Desde su elección al Congreso estadounidense, la ex fiscal se granjeó gran apoyo entre los progresistas de la formación por su riguroso cuestionamiento al entonces nominado al Tribunal Supremo Brett Kavanaugh y al fiscal general William Barr en sus respectivas audiencias ante el Senado.

Aspiraciones a la Casa Blanca

Cuando lanzó su candidatura a la presidencia ante más de 20,000 seguidores en Oakland el año pasado, esta fue recibida con entusiasmo.

Pero a medida que se adentró en la carrera, Harris no logró articular una base sólida para su campaña, ofreciendo respuestas confusas sobre temas cruciales como el sistema sanitario.

También fue incapaz de capitalizar el gran fuerte de su candidatura: su gran habilidad en los debates, donde pudo demostrar su ventaja como ex fiscal, a menudo poniendo a Biden contra las cuerdas.

Kamala Harris y Joe Biden en un acto de campaña.

Getty Images
Harris anunció su apoyo a la candidatura de Biden después dos meses después de que pusiera fin a sus propias aspiraciones presidenciales.

La demócrata de California trató de mantenerse en la fina barrera entre el ala progresista y moderada del partido, pero acabó sin llamar la atención de ninguno de estos bandos, poniendo fin a su candidatura en diciembre, incluso antes de las primeras votaciones.

En marzo, Harris ofreció su apoyo al exvicepresidente Biden, asegurando que haría “todo en su poder para ayudarle a convertirse en el próximo presidente de Estados Unidos”.

Historial contra el crimen y la policía

Su breve campaña a la presidencia puso el foco en su historial como principal fiscal de California.

Pese a sus inclinaciones más izquierdistas en asuntos como el matrimonio homosexual o la pena capital, Harris se enfrentó a repetidos ataques por no ser lo suficientemente progresista, y fue el blanco de un devastador artículo de opinión de la catedrática de Derecho de la Universidad de San Francisco Lara Bazelon.

Kamala Harris y signos de campaña.

Getty Images
Harris también presentó su candidatura para convertirse en la nominada demócrata a la presidencia, pero no consiguió suficiente respaldo.

Escrito al principio de la campaña de Harris, la profesora consideró que la candidata había evitado en gran medida las batallas progresistas que estuvieran relacionadas con asuntos como la reforma policial, sobre las drogas o condenas injustas.

Harris, que se describió a sí misma como “la fiscal progresista”, trató de enfatizar las partes de su legado de tendencia más izquierdista, como requerir a algunos agentes especiales del Departamento de Justicia de California que portaran cámaras corporales -el primer estado en ponerlas en práctica- o lanzar una base de datos que ofreció acceso al público a estadísticas sobre crimen.

Pero sus esfuerzos no consiguieron el apoyo esperado.

Kamala Harris

Getty Images
Ahora tiene ante sí una nueva oportunidad para llegar a la Casa Blanca.

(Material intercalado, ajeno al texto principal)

Lemma stream_nonempty ops blocks out : stream (ops :: blocks) out -> 1 <= zlen out.
Proof.
  intros (b & more & -> & (t & tables & mem & pad & -> & HM & Hs & _) & HS). rewrite !zlen_app. zlen_pose. lia.
Qed.

Definition whole_call (data : list Z) (dest : Z) : decode_call := {| dl_data := data; dl_block := false; dl_dest := dest; dl_solid := false |}.

(** The reference decoder on a stream. *)
Lemma reference_restores blocks out size declared_win :
  stream blocks out -> size < 2 ^ 62 -> declared_win <= ALLOC_LIMIT -> zlen (bytes_bits out) < 2 ^ 62 ->
  ops_ok (Z.max size 0x10000) Lz_init (concat blocks) = true ->
  let text := z_hist (run_ops Lz_init (concat blocks)) in
  0 < zlen text < 2 ^ 62 ->
  exists last d, do_call bits_of_bytes take_all (whole_call out (zlen text)) (reference_decoder size declared_win false) = Ok (Some (zlen text, last), d) /\
    concat (ae_sent (dc_engine d)) = text.
Proof.
  intros HSt Hs Hw Hall HO. cbv zeta. set (text := z_hist (run_ops Lz_init (concat blocks))). intros Ht. set (win := Z.max size 65536) in *.
  assert (Hne : blocks <> []) by (intros ->; destruct Ht as [Ht _]; by vm_compute in Ht).
  unfold do_call, decompress, whole_call. cbn [dl_data dl_block dl_dest dl_solid].
  assert (Hout : zlen out <> 0) by (destruct blocks as [|ops bl]; [done|]; pose proof (stream_nonempty _ _ _ HSt); lia).
  rewrite (proj2 (Z.eqb_neq (zlen out) 0)), (proj2 (Z.eqb_neq (zlen text) 0)) by lia. cbn [orb].
  unfold with_reader, reference_decoder, Decompressor50_init. cbn [dc_engine dc_core]. fold win.
  rewrite Z.gtb_ltb, (proj2 (Z.ltb_ge _ _)) by lia. set (c0 := {| c_old_dist := no_dist |}). set (e0 := {| ae_win := _ |}).
  assert (E1 : exists e c, decompress_internal take_all (zlen text) false false {| rn_reader := bits_of_bytes out; rn_engine := e0; rn_core := c0; rn_header := BlockHeader_init |} =
      decode_blocks take_all (zlen text) 0 false (rs (bytes_bits out) 0 e c BlockHeader_init) /\
      ae_filters e = [] /\ ae_head e = O /\ ae_win e = {| h_size := win; h_ready := true; h_bytes := [] |} /\ ae_sent e = [] /\
      c_old_dist c = no_dist /\ c_last_length c = 0 /\ narrow c).
  { eexists _, _. split.
    { unfold decompress_internal. rewrite M_gets, M_guard. cbn [rn_core c_last_error c0].
    rewrite (M_bind_some _ _ _ tt {| rn_reader := bits_of_bytes out; rn_engine := set_win e0 {| h_size := win; h_ready := true; h_bytes := [] |}; rn_core := c0; rn_header := BlockHeader_init |}) by done.
    cbn [negb orb andb]. rewrite M_modify. cbv zeta. rewrite M_bind_assoc, M_modify. unfold core at 1. rewrite M_modify.
    rewrite (proj2 (Z.eqb_neq (zlen text) 0)) by lia. reflexivity. }
    split_and!; try reflexivity. by split. }
  destruct E1 as (e & c & E1 & A1 & A2 & A3 & A4 & A5 & A6 & A7). rewrite E1.
  destruct (decode_blocks_back win (zlen text) 0 [] [] ltac:(lia) ltac:(lia) blocks Lz_init out e c BlockHeader_init HSt Hne A1 A2) as (last & s & E2 & E3 & E4 & E5);
    try done; try (by rewrite A3); try (by rewrite A4); [apply Lz_init_ok|].
  rewrite E2. exists last, {| dc_engine := rn_engine s; dc_core := rn_core s |}. split; [done|]. cbn [dc_engine]. cbn [app length drop] in E3. by rewrite drop_0 in E3.
Qed.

“Kamala es la policía”, se convirtió en una frase habitual en las primarias demócratas, frustrando sus intentos de ganarse a la base más liberal del partido.

No obstante, su historial puede resultar beneficioso en las elecciones presidenciales cuando los demócratas tratan de ganar el apoyo de votantes moderados o independientes.

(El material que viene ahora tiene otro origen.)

(* ===== verification/Gf16.v ===== *)
(** The field of the recovery records: GF(2^16) of [src/recovery/rs16.hpp] and
    the table constructor [GfField] of [src/recovery/rs16.cpp].

    The tables are built by the loop of the constructor; products and inverses
    are read from them.  The 16-bit words with these operations are a field
    ([gf_field_theory]), which the Reed-Solomon code builds on through the
    interface [FieldOps]. *)

From Stdlib Require Import ZArith Lia Field Eqdep_dec.
From stdpp Require Import base tactics list numbers gmap sorting.
From S2P Require Import Prelude.

Local Open Scope Z_scope.

Definition GF_SIZE : Z := 65535.

(** ** The tables *)

(** Multiplication by alpha: [v] after one pass of the constructor's loop. *)
Definition gf_step (v : Z) : Z :=
  let carry := Z.shiftr v 15 in
  Z.lxor (Z.land (u32 (Z.shiftl v 1)) 0xFFFF) (carry * 0x100B).

Record GfField := { power : gmap Z Z; exponent : gmap Z Z }.

Fixpoint field_loop (fuel : nat) (i v : Z) (f : GfField) : GfField :=
  match fuel with
  | O => f
  | S fuel' =>
      if i <? GF_SIZE then
        field_loop fuel' (i + 1) (gf_step v)
          {| exponent := <[v := i]> (exponent f); power := <[i := u16 v]> (power f) |}
      else f
  end.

Con las actuales tensiones raciales en el país, además, crece el escrutinio sobre la brutalidad policial y Harris ha tomado un rol destacado, utilizando su altavoz para amplificar las voces más progresistas.

En intervenciones de televisión, Harris ha pedido cambios de las prácticas policiales en todo Estados Unidos; en Twitter, ha abogado por la detención de los agentes que mataron a Breonna Taylor, la mujer afroestadounidense de 26 años de Kentucky; y suele hablar con frecuencia de la necesidad de desmantelar el racismo sistémico en el país.

Imagen de promo mostrando a Joe Biden y Donald Trump.

BBC
En estas elecciones presidenciales Trump se juega la reelección y Biden pasar de exvicepresidente a presidente.

En cuanto a la controvertida apuesta por “retirar la financiación” de la policía para derivar los fondos a programas sociales -un planteamiento al que se opone Biden-, Harris suele contestar con evasivas, pidiendo en su lugar “reinventar” el concepto de seguridad pública.

Harris ha considerado a menudo que su identidad la sitúa en una posición idónea para representar a aquellos en los márgenes de la sociedad.

Si ella y Biden consiguen llegar a la Casa Blanca, tendrá la oportunidad de demostrarlo.